Tra i primi parlamentari europei che hanno un secondo lavoro ci sono i belgi, seguiti dagli austriaci e dai danesi. L’Europa delle nazioni della libertà, cioè il gruppo politico di estrema destra che comprende il Fronte nazionale francese, il Partito della libertà austriaco e la Lega Nord, ha la più alta percentuale di deputati europei con un impiego esterno.
Uno degli autori della relazione ha detto che dal 2014 c’è stato un aumento del 13 per cento delle attività esterne dei parlamentari europei e ha spiegato che spesso è impossibile «sapere cosa fanno e chi li sta pagando». Nello studio si cita l’esempio del francese Jean-Luc Schaffhauser membro dell’ENF che nel suo rendiconto finanziario ha scritto di essere consulente per MWD Dubai, «di cui non sono disponibili online informazioni su clienti o ambiti di attività».
Avere un altro posto di lavoro rientra nelle regole del Parlamento europeo, se il tutto viene adeguatamente dichiarato. Ma il rapporto di Transparency International sostiene che questa situazione può rappresentare un “serio rischio” in materia di conflitto di interessi. «Quali interessi questi deputati rappresentano realmente? Quelli dei cittadini o quelli di coloro che pagano il loro posto di lavoro?», si è chiesto Daniel Freund, uno degli autori dello studio. Gli alti redditi sono particolarmente preoccupanti e a volte anche poco trasparenti, quando le descrizioni delle attività nelle dichiarazioni si limitano a “consulente”, “avvocato” o “libero professionista”. «I redditi esterni», ha scritto Transparency International nel suo rapporto, «possono anche essere utilizzati per campagne illecite o per il finanziamento dei partiti». E poi ci sono dei dubbi sul fatto che i parlamentari in questione riescano a dedicare il tempo e l’energia necessarie alle esigenze dei loro elettori e al lavoro legislativo, visto l’impegno consistente in altre attività.
Lo studio rileva inoltre una supervisione inadeguata sui lavori esterni dei membri del Parlamento europeo. A seguito di una serie di abusi, il Parlamento ha effettivamente introdotto un codice di condotta per controllare meglio la pratica delle altre attività e ha creato l’obbligo di rivelare qualsiasi potenziale conflitto di interessi. Ma «la supervisione etica rimane debole», dice lo studio e cita una serie di deputati che hanno effettivamente violato il codice partecipando a eventi o viaggi organizzati da terzi che li hanno anche spesati, ma che non sono stati sanzionati.

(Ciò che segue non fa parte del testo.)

(** no job is restarted more than [MaximumOneshotRestarts] times: in every
    reachable store the restarts used are within the budget, and while another
    one is scheduled at least one is left. *)
Theorem restarts_within_budget db id j :
  reachable env db -> db_jobs db !! id = Some j ->
  0 <= j_restart_count j <= MaximumOneshotRestarts
  /\ (is_Some (j_next_restart_at_ns j) -> j_restart_count j < MaximumOneshotRestarts).
Proof. intros H Hj. apply (reachable_sound _ _ _ H Hj). Qed.

(** C25: the log is sound in every reachable store.  Two different events of one
    stream of an attempt never overlap, each lies at or below the highest
    sequence accepted on its stream and is stored under its own range, and the
    retained-bytes counters, per job and in total, are exactly the bytes of the
    rows. *)
Theorem reachable_log_is_sound db :
  reachable env db ->
  (forall r1 r2, r1 ∈ db_log_events db -> r2 ∈ db_log_events db -> l_attempt_id r1 = l_attempt_id r2 ->
     l_stream r1 = l_stream r2 -> r1 = r2 \/ l_sequence_end r1 < l_sequence r2 \/ l_sequence_end r2 < l_sequence r1)
  /\ (forall r, r ∈ db_log_events db ->
       0 <= l_sequence r <= l_sequence_end r /\ l_sequence_end r <= readLogContinuity db (l_attempt_id r) (l_stream r)
       /\ l_sequence r = le_Sequence (l_event r) /\ l_sequence_end r = logEventEndSequence (l_event r))
  /\ (forall jobID, default 0 (db_log_usage db !! jobID) = total_bytes (List.filter (of_job jobID) (db_log_events db)))
  /\ db_log_usage_total db = total_bytes (db_log_events db).
Proof.
  intros H. destruct (later_logs _ _ _ (later_steps _ _ H) logs_sound_empty) as [Hok [Hr Hs _]]. rewrite Forall_forall in Hr.
  split_and!; [| |apply (ok_usage _ Hok)|apply (ok_total _ Hok)].
  - intros r1 r2 H1 H2 Ea Es. apply (sorted_precedes _ _ _ (Hs (l_attempt_id r1) (l_stream r1)));
      apply list_elem_of_In, filter_In; (split; [by apply list_elem_of_In|]); by rewrite !bool_decide_eq_true_2.
  - intros r Hin. destruct (Hr r Hin) as [? ? ? (_ & _ & ? & ?)]. by split_and!.
Qed.
End Histories.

Le preoccupazioni contenute nel rapporto hanno a che fare anche con la pratica di versare agli eurodeputati un importo forfettario per le spese generali (la General Expenditure Allowance, GEA) senza che però debba essere presentato un rendiconto di come sono stati spesi quei soldi. I deputati al Parlamento europeo percepiscono una retribuzione annua lorda pari a circa 100 mila euro (8.611 euro al mese) a cui si aggiunge l’indennità forfettaria di circa 53 mila euro (4.416 euro al mese) e una serie di altri benefit. All’inizio di luglio l’ufficio di presidenza del Parlamento europeo ha votato contro la rendicontazione obbligatoria dell’indennità e a favore, invece, di una rendicontazione facoltativa. La General Expenditure Allowance ammonta in totale a 40 milioni di euro all’anno.
Attualmente i deputati del Parlamento europeo non sono tenuti a conservare alcuna documentazione sulla spesa di questa indennità e non sono tenuti a comunicare ai propri elettori quali fondi sono stati spesi e come. Le proposte bocciate dall’ufficio di presidenza chiedevano ai deputati di tenere le ricevute delle spese, di farle controllare da un revisore esterno e di pubblicare tali informazioni. L’ufficio di presidenza ha respinto anche la proposta di far rimborsare ai deputati i fondi non utilizzati alla fine del loro mandato.